- DATA PROVIDED:
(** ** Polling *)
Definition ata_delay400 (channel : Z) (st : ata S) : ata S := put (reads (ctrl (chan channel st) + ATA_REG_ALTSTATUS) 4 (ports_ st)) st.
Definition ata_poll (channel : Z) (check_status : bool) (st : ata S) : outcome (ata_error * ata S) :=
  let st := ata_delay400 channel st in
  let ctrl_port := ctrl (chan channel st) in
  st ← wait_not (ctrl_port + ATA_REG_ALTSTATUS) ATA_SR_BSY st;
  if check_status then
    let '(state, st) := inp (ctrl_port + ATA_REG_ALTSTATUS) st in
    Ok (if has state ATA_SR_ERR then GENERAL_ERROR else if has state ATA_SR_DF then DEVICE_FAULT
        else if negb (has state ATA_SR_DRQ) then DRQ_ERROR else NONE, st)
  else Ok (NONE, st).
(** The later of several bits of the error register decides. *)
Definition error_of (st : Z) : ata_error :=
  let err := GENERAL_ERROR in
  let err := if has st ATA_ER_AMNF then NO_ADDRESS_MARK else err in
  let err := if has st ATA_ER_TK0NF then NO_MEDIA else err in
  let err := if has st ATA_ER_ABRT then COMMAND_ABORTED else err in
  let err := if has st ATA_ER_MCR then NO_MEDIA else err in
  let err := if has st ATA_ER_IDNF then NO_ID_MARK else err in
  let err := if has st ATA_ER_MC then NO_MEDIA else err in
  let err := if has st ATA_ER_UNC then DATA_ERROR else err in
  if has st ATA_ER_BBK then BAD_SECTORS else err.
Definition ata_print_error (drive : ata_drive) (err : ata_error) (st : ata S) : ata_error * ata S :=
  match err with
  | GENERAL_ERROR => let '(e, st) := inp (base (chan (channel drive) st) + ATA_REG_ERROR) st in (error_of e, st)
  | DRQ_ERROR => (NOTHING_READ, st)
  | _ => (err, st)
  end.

- WHAT YOU SHOULD DO: Begin with the line that has "else Ok (NONE, st)." in the listing above and end after the line that has "let err := if has st ATA_ER_AMNF"; output those lines exactly.

- WRITTEN RESPONSE:
  else Ok (NONE, st).
(** The later of several bits of the error register decides. *)
Definition error_of (st : Z) : ata_error :=
  let err := GENERAL_ERROR in
  let err := if has st ATA_ER_AMNF then NO_ADDRESS_MARK else err in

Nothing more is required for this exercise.